TF-IDF
Statistisches Maß zur Bewertung der Relevanz eines Worts in einem Dokument relativ zu einer Dokumentensammlung.
TF-IDF bewertet Wort-Relevanz durch Häufigkeit im Dokument (TF) gewichtet mit Seltenheit im Korpus (IDF) – Grundlage klassischer Suchsysteme und BM25.
Erklärung
TF (Term Frequency) misst Worthäufigkeit im Dokument, IDF (Inverse Document Frequency) reduziert die Gewichtung häufiger Wörter. TF-IDF = TF × IDF. "Marketing" in einem Marketing-Blog hat hohe TF aber niedrige IDF.
Relevanz für Marketing
TF-IDF ist ein Grundbaustein für Suchmaschinen, Information Retrieval und klassisches NLP.
Häufige Fallstricke
Ignoriert Wortbedeutung und Reihenfolge. Kann nicht mit Synonymen umgehen.
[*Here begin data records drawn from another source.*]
(** Recording an event. *)
Lemma cap_audit_rep log a pid cap nr name ok : audit_rep log a → zlen log + 1 < 2 ^ 64 → Forall (λ x, x ≠ 0) (default [] name) →
  audit_rep (log ++ [mk_event pid cap nr ok (take 15 (default [] name))]) (cap_audit a pid cap nr name ok).
Proof.
  intros [Hl Hn Hh Hs] Hlog Hname. unfold cap_audit. rewrite Hh. set (h := zlen log) in *. pose proof (Z.mod_pos_bound h AUDIT_RING ltac:(done)) as Hm.
  destruct (copy_name_spec (r_name (g_audit a).[h mod AUDIT_RING]) name (Hn _ Hm) Hname) as [Hc Hc']. change (2 ^ 64) with 18446744073709551616 in Hlog.
  constructor; cbn [g_audit g_audit_head].
  - by rewrite aset_length.
  - intros i Hi. rewrite aget_aset by lia. destruct (_ =? _); [done|by apply Hn].
  - rewrite length_app. cbn [length]. rewrite u64_small by (unfold is_u64; lia). lia.
  - intros k Hk Hr. rewrite length_app in Hk, Hr. cbn [length] in Hk, Hr. pose proof (Z.mod_pos_bound k AUDIT_RING ltac:(done)) as Hmk. rewrite aget_aset by lia.
    destruct (decide (k = h)) as [->|Hne].
    + rewrite Z.eqb_refl. rewrite aget_app_r by lia. replace (h - zlen log) with 0 by lia. split; [|done]. unfold view. cbn. by rewrite Hc.
    + rewrite aget_app_l by lia. destruct (Z.eqb_spec (h mod AUDIT_RING) (k mod AUDIT_RING)) as [E|_]; [|apply Hs; lia].
      exfalso. unfold AUDIT_RING in *. Z.to_euclidean_division_equations; lia.
Qed.

Lemma cap_audit_dump_spec log a max : audit_rep log a → zlen log < 2 ^ 64 → 0 ≤ max →
  view <$> cap_audit_dump a max = drop (length log - Z.to_nat (Z.min max AUDIT_RING)) log.
Proof.
  intros [Hl Hn Hh Hs] Hlog Hmax. unfold cap_audit_dump. rewrite Hh. set (h := zlen log) in *. set (n := if max <? _ then _ else _).
  assert (En : n = Z.min h (Z.min max AUDIT_RING)) by (unfold n, AUDIT_RING; repeat split_if; zbool; lia). clearbody n. change (2 ^ 64) with 18446744073709551616 in Hlog.
  rewrite (u64_small (h - n)) by (unfold is_u64, AUDIT_RING in *; lia). rewrite <- list_fmap_compose. apply list_eq_aget.
  - rewrite length_fmap, length_seqZ, length_drop. lia.
  - intros i Hi. rewrite length_fmap, length_seqZ in Hi. rewrite aget_fmap by (rewrite length_seqZ; lia). cbn [compose].
    assert (Ei : (seqZ 0 n).[i] = i) by (unfold aget; apply list_lookup_total_correct; rewrite lookup_seqZ; lia). rewrite Ei.
    rewrite u64_small by (unfold is_u64; lia). rewrite aget_drop by lia.
    replace (Z.of_nat (length log - Z.to_nat (Z.min max AUDIT_RING)) + i) with (h - n + i) by (unfold AUDIT_RING in *; lia).
    unfold compose. apply Hs; unfold AUDIT_RING in *; lia.
Qed.

(** ** Properties *)

(** The effective set is what the gates allow: for a process whose
    capabilities come from a manifest, [cap_allowed] grants exactly the implicit
    capabilities in it, [cap_check_explicit] exactly the explicit ones, the
    socket calls exactly CAP_NET; nothing else is in it. *)
Theorem cap_effective_correct a p nr name : c_pid p ≠ 0 → caps_wf p →
  (∀ i, 0 ≤ i → Z.testbit CAP_IMPLICIT_SET i = true → cap_allowed (Some p) (Z.shiftl 1 i) = Z.testbit (cap_effective (Some p)) i) ∧
  (∀ i, 0 ≤ i → Z.testbit GUI_CAPS i = true → (cap_check_explicit a (Some p) (Z.shiftl 1 i) nr name).2 = Z.testbit (cap_effective (Some p)) i) ∧
  net_allowed (Some p) = Z.testbit (cap_effective (Some p)) 4 ∧
  (∀ i, 0 ≤ i → Z.testbit (cap_effective (Some p)) i = true → Z.testbit MANIFEST_CAP_MASK i = true).
Proof.
  intros Hp Hw. split_and!.
  - intros i Hi Hc. rewrite cap_effective_bit by done. unfold cap_allowed, holds. rewrite flag_shiftl by done.
    destruct (cap_enforce p); cbn [negb]; [|by rewrite Hc]. rewrite all_caps_bit, Hc. rewrite (net_apart i) by (by rewrite Hc). by rewrite orb_true_r, !andb_true_r.
  - intros i Hi Hc. rewrite cap_effective_bit by done. unfold cap_check_explicit, holds. rewrite (proj2 (Z.eqb_neq (c_pid p) 0)) by done. cbn [snd]. rewrite flag_shiftl by done.
    assert (Hx : (i =? 4) = false) by (apply net_apart; by rewrite Hc, orb_true_r). assert (Hd : Z.testbit CAP_IMPLICIT_SET i = false).
    { rewrite Z.lor_spec in Hc. unfold CAP_INPUT, CAP_DISPLAY in Hc. rewrite !Z.shiftl_1_l, !Z.pow2_bits_eqb in Hc by lia.
      apply orb_true_iff in Hc as [<-%Z.eqb_eq| <-%Z.eqb_eq]; by vm_compute. }
    rewrite all_caps_bit, Hc, Hx, Hd. destruct (cap_enforce p), (cap_net p), (Z.testbit (cap_mask p) i); done.
  - rewrite cap_effective_bit by done. unfold net_allowed, holds. change (Z.testbit ALL_CAPS 4) with true. change (Z.testbit CAP_IMPLICIT_SET 4) with false. change (Z.testbit GUI_CAPS 4) with false.
    rewrite <- Hw. cbn [negb Z.eqb Pos.eqb]. destruct (cap_enforce p), (cap_net p); done.
  - intros i Hi. rewrite cap_effective_bit by done. apply holds_all.
Qed.

(** A confined program can do what its signed manifest declares and no
    more: each capability check answers with the manifest's flag. *)
Theorem confined_exactly_manifest p mf i : 0 ≤ i → Z.testbit CAP_IMPLICIT_SET i = true → flag (mf_flags mf) MANIFEST_FLAG_CAP_ENFORCE = true →
  cap_allowed (Some (proc_apply_caps p (Some mf))) (Z.shiftl 1 i) = Z.testbit (mf_flags mf) i.
Proof.
  intros Hi Hc He. unfold cap_allowed, proc_apply_caps. cbn [cap_enforce cap_mask]. rewrite He. cbn [negb]. rewrite flag_shiftl, Z.land_spec by done.
  unfold MANIFEST_CAP_MASK. by rewrite Z.lor_spec, Hc, orb_true_l, andb_true_r.
Qed.

(** The audit ring is a faithful window of the log: recording any sequence
    of events and dumping at most [max] gives the last [min max 64] events, in
    order, names cut to 15 characters. *)
Theorem cap_audit_window (evs : list (Z * Z * Z * bool * list Z)) max : zlen evs < 2 ^ 62 → 0 ≤ max →
  Forall (λ e, Forall (λ x, x ≠ 0) e.2) evs →
  let a := foldl (λ a '(pid, cap, nr, ok, name), cap_audit a pid cap nr (Some name) ok) audit0 evs in
  view <$> cap_audit_dump a max =
    drop (length evs - Z.to_nat (Z.min max AUDIT_RING)) ((λ '(pid, cap, nr, ok, name), mk_event pid cap nr ok (take 15 name)) <$> evs) ∧
  cap_audit_total a = zlen evs.
Proof.
  intros Hlen Hmax Hn a. set (f := λ '(pid, cap, nr, ok, name), mk_event pid cap nr ok (take 15 name)).
  assert (Hrep : ∀ log a0, audit_rep log a0 → zlen log + zlen evs < 2 ^ 62 →
    audit_rep (log ++ (f <$> evs)) (foldl (λ a '(pid, cap, nr, ok, name), cap_audit a pid cap nr (Some name) ok) a0 evs)).
  { clear a Hlen Hmax. induction Hn as [|[[[[pid cap] nr] ok] name] evs He _ IH]; intros log a0 Ha Hl; cbn [foldl fmap list_fmap]; [by rewrite app_nil_r|].
    cbn [length] in Hl. rewrite cons_middle, app_assoc. apply IH; [|rewrite length_app; cbn; lia].
    apply (cap_audit_rep log a0 pid cap nr (Some name) ok Ha); [|done]. change (2 ^ 62) with 4611686018427387904 in Hl. change (2 ^ 64) with 18446744073709551616. lia. }
  specialize (Hrep [] audit0 audit0_rep ltac:(cbn; lia)). cbn [app] in Hrep. fold a in Hrep. assert (Hlf : zlen (f <$> evs) = zlen evs) by (by rewrite length_fmap).
  split.
  - rewrite (cap_audit_dump_spec _ a max Hrep) by (rewrite ?Hlf; lia). by rewrite length_fmap.
  - unfold cap_audit_total. rewrite (ar_head _ _ Hrep). done.
Qed.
Wird zunehmend durch Dense Retrieval ersetzt.
Entstehung & Geschichte
Karen Spärck Jones prägte das IDF-Konzept 1972 am Cambridge. TF-IDF wurde zum Standard in Information Retrieval. BM25 (Robertson et al., 1994) verbesserte TF-IDF mit Dokumentlängen-Normalisierung. Trotz Dense Retrieval bleibt TF-IDF in Hybrid-Search-Systemen relevant.
Abgrenzung & Vergleiche
TF-IDF vs. BM25
BM25 ist eine Weiterentwicklung von TF-IDF mit Sättigungs-Funktion und Dokumentlängen-Normalisierung – der Standard in Elasticsearch und Lucene.
TF-IDF vs. Dense Retrieval
TF-IDF nutzt exakte Wortübereinstimmung (sparse); Dense Retrieval nutzt semantische Vektoren für Bedeutungsähnlichkeit.